• **WHAT YOU ARE ASKED TO DO**
Scan the data below and copy each line where "fails" occurs.

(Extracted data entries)
+ + + + +

(** ** Nested commands

    A command that executes a statement and then other commands, with its
    context, before it ends with an error or not. *)
Inductive pg_call := PgCall (stmt : string) (fails : bool) (inner : list pg_call).

(** What the manager makes of a command: it aborts if it fails, or if the last
    command that it ran aborted. *)
Fixpoint aborts (c : pg_call) : bool :=
  match c with PgCall _ f inner => f || fold_left (fun _ c => aborts c) inner false end.

(** The number of commands. *)
Fixpoint calls (c : pg_call) : Z :=
  match c with PgCall _ _ inner => (1 + foldr (fun c n => calls c + n) 0 inner)%Z end.

Section Calls.
Context {W Tx : Type} `{!SqlDB W Tx} `{!Has (tx_states Tx) W} `{!Clock W}.

Fixpoint run_pg (c : pg_call) (ctx : context) {struct c} : GoM W (unit * error) :=
  match c with
  | PgCall q fails inner =>
      run_aspects tt ctx tt
        (fun ctx =>
           e ← querier_exec ctx q;
           match e with
           | Some e => mret (tt, Some e)
           | None =>
               _ ← (fix go (l : list pg_call) : GoM W unit :=
                      match l with
                      | [] => mret tt
                      | c :: l => _ ← run_pg c ctx; go l
                      end) inner;
               mret (tt, own_error fails)
           end)
        [TransactionAspect_Command PgTransactionManager]
  end.

Definition run_pg_inner (l : list pg_call) (ctx : context) : GoM W unit :=
  (fix go (l : list pg_call) : GoM W unit :=
     match l with
     | [] => mret tt
     | c :: l => _ ← run_pg c ctx; go l
     end) l.
End Calls.

(** ** Lemmas *)

Section CallInduction.
Context (P : pg_call -> Prop).
Context (H : forall q fails inner, Forall P inner -> P (PgCall q fails inner)).
Fixpoint pg_call_rect' (c : pg_call) : P c :=
  match c with
  | PgCall q fails inner =>
      H q fails inner
        ((fix go (l : list pg_call) : Forall P l :=
            match l with
            | [] => Forall_nil_2 P
            | c :: l => Forall_cons_2 P c l (pg_call_rect' c) (go l)
            end) inner)
  end.
End CallInduction.

Lemma sp_name_inj m n : sp_name m = sp_name n -> m = n.
Proof. intros H. apply (inj (String.append "sp_")) in H. by apply (inj pretty). Qed.

Lemma calls_pos c : (1 <= calls c)%Z.
Proof.
  induction c as [q f inner IH] using pg_call_rect'. cbn [calls].
  induction IH as [|c inner Hc _ IH]; cbn [foldr]; lia.
Qed.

+ + + + +

• **WRITTEN REPLY**
Inductive pg_call := PgCall (stmt : string) (fails : bool) (inner : list pg_call).
(** What the manager makes of a command: it aborts if it fails, or if the last
  | PgCall q fails inner =>
               mret (tt, own_error fails)
Context (H : forall q fails inner, Forall P inner -> P (PgCall q fails inner)).
  | PgCall q fails inner =>
      H q fails inner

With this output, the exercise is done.